::: Entries shown
(* ===== verification/SwapQueue.v ===== *)
(** * The swap queue

    src/x/switchly/manager_swap_queue_current.go: the swaps that are due are
    fetched, scored, ordered ([Sort]), and the first of them handled at the end
    of every block; a swap that fails is refunded, and a streaming swap that is
    done is paid out. *)

From Stdlib Require Import Ascii.
From stdpp Require Import pretty sorting.
From S2P Require Import Prelude CosmosMath Amounts GoStrings GoNumbers Assets Coins Pools Constants State Txs Names MemoTypes MemoParser Streaming Swap Halts Nodes Quorum ObservedTx Attest Refunds SwapHandler SwapOrder.
Open Scope Z_scope.

(** ** Indices in keys *)

(** The text after the last dash of a key. *)
Definition last_field (key : string) : string := List.last (Split "-" key) "".

Lemma item_key_eq id i : 0 <= i → item_key id i = ToUpper id +:+ "-" +:+ pretty i.
Proof.
  intros Hi. unfold item_key, GetKey, ToUpper. rewrite !str_map_app. do 2 f_equal.
  apply digits_upper. by apply pretty_digits.
Qed.
Lemma item_key_index id i : 0 <= i < 2 ^ 63 → Atoi (last_field (item_key id i)) = Some i.
Proof.
  intros Hi. rewrite item_key_eq by lia. unfold last_field.
  change ("-" +:+ pretty i) with (String "-" (pretty i)). rewrite last_Split by (apply pretty_without; [lia|done]).
  by apply ParseInt64_pretty.
Qed.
::::::
Task statement: In your answer, include only the lines above starting at the line that holds "Open Scope Z_scope." and ending at the line that holds "by apply ParseInt64_pretty.", copied exactly.

Answer:
Open Scope Z_scope.

(** ** Indices in keys *)

(** The text after the last dash of a key. *)
Definition last_field (key : string) : string := List.last (Split "-" key) "".

Lemma item_key_eq id i : 0 <= i → item_key id i = ToUpper id +:+ "-" +:+ pretty i.
Proof.
  intros Hi. unfold item_key, GetKey, ToUpper. rewrite !str_map_app. do 2 f_equal.
  apply digits_upper. by apply pretty_digits.
Qed.
Lemma item_key_index id i : 0 <= i < 2 ^ 63 → Atoi (last_field (item_key id i)) = Some i.
Proof.
  intros Hi. rewrite item_key_eq by lia. unfold last_field.
  change ("-" +:+ pretty i) with (String "-" (pretty i)). rewrite last_Split by (apply pretty_without; [lia|done]).
  by apply ParseInt64_pretty.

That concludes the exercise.